Administration of technetium (99mTc) pentetate in abnormal renal function:
Administered Activity[MBq] = Baseline Activity x Multiple (with a baseline activity of 14.0)

In very young children (up to 1 year), when technetium (99mTc) pentetate is used for urinary tract examinations, a minimum dose of 20 MBq is necessary to obtain images of sufficient quality.
Administration of technetium (99mTc) pentetate in normal renal function:
Administered Activity[MBq] = Baseline Activity x Multiple (with a baseline activity of 34.0)

Lung ventilation imaging: 500 – 1000 MBq deposited in the nebuliser; 10 MBq in the lung.
Detection of gastroesophageal reflux and liquid gastric emptying study: 10 – 20 MBq.
Administered activity of the radiopharmaceutical and the volume to be fed to the patient should be based on patient factors such as age, body weight, and the usual feeding volume. Administered activity for children should be as low as reasonably achievable for diagnostic image quality.
Method of administration
For intravenous, inhalation and oral administration.
For multidose use.
This medicinal product should be reconstituted before administration to the patient.
For instructions on reconstitution and radiolabelling of the medicinal product before administration, see section 12 – please refer to the Product Insert/Patient Information Leaflet published on HSA for the full drug information.
For patient preparation, see section 4.4 – please refer to the Product Insert/Patient Information Leaflet published on HSA for the full drug information.
Image acquisition
Renal perfusion imaging is obtained by dynamic acquisitions immediately after injection up to 1 minute.

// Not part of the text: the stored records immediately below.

(** C4.  The marking pass starts only on a proposed plan that is not null
    and differs from the prior state.  When the proposed plan is null
    neither that pass nor the attribute plan modifiers start, and if the
    request was parsed and the resource's ModifyPlan leaves the plan alone,
    the planned state of the response is a wire form of that null plan,
    whatever the schema. *)
Theorem marking_only_on_changed_plan
  (s : Server) (req : PlanResourceChangeRequest) :
  (forall p,
     In (MarkUnknown p) (snd (PlanResourceChange s req)) ->
     proposed_of s req = inl p /\ tftypes.IsNull p = false /\
     exists state, prior_of s req = inl state /\ Value_Equal p state = false) /\
  (forall plan,
     proposed_of s req = inl plan -> tftypes.IsNull plan = true ->
     (forall p, ~ In (MarkUnknown p) (snd (PlanResourceChange s req))) /\
     (forall r,
        ~ In (AttributePlanModification r) (snd (PlanResourceChange s req))) /\
     (forall config state,
        LookedUp s req -> config_of s req = inl config ->
        prior_of s req = inl state -> KeepsPlan (resource_of s req) ->
        exists dv,
          PlannedState (fst (PlanResourceChange s req)) = Some dv /\
          Encodes (Schema_TerraformType (schema_of s req)) dv plan)).
Proof.
  split; [apply marking_started|].
  intros plan Hp Hn. repeat split.
  - intros p Hin.
    destruct (null_plan_passes s req plan Hp Hn _ Hin) as [r Hr].
    discriminate.
  - intros r Hin.
    destruct (null_plan_passes s req plan Hp Hn _ Hin) as [r' Hr].
    discriminate.
  - intros config state Hl Hc Hs Hk. eapply null_plan_planned; eassumption.
Qed.

(** The attribute plan modifiers start at most once; when they start, no
    pass but the marking pass has started before them. *)
Lemma attribute_pass_once (s : Server) (req : PlanResourceChangeRequest) :
  forall l1 r l2,
    snd (PlanResourceChange s req) = l1 ++ AttributePlanModification r :: l2 ->
    (l1 = [] \/ exists p, l1 = [MarkUnknown p]) /\
    (forall r', ~ In (AttributePlanModification r') l2).
Proof.
  intros l1 r l2. run_plan; intro H;
    destruct l1 as [|? [|? [|? [|? ?]]]]; simpl in H;
    try discriminate;
    repeat match goal with
    | H : _ :: _ = _ :: _ |- _ => injection H as ? H
    end; subst; try discriminate;
    (split; [first [now left | right; eexists; reflexivity]
            |intros r' Hin; simpl in Hin;
             repeat (destruct Hin as [Hin|Hin]; try discriminate);
             try contradiction]).
Qed.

The optimal static imaging time is 1 hour post injection. In case of captopril (ACE inhibitor) renography, captopril is given intravenously before technetium (99mTc) pentetate administration. Individual kidney function and urinary outflow imaging are obtained by dynamic acquisitions performed after injection. If one or both kidneys have not emptied satisfactorily during the first 20 minutes, a furosemide challenge is performed and the dynamic acquisition should continue for a further 15-minute after the diuretic. Static images may be acquired 1 hour after injection.
For cerebral examinations, dynamic acquisitions should begin immediately after injection. Static images are obtained 1 hour and, if necessary, several hours after injection.
For lung ventilation imaging: images of the lungs are obtained during 180 min.
Dynamic images of oesophagus are obtained during the first minutes after administration followed by continuous imaging for 60 minutes for evaluation of gastroesophageal reflux. Gastric emptying at 60 minutes and at 2 or 3 hours after completion of feeding is calculated.
4.3 Contraindications
Hypersensitivity to the active substance, or to any of the excipients listed in section 6.1 – please refer to the Product Insert/Patient Information Leaflet published on HSA for the full drug information.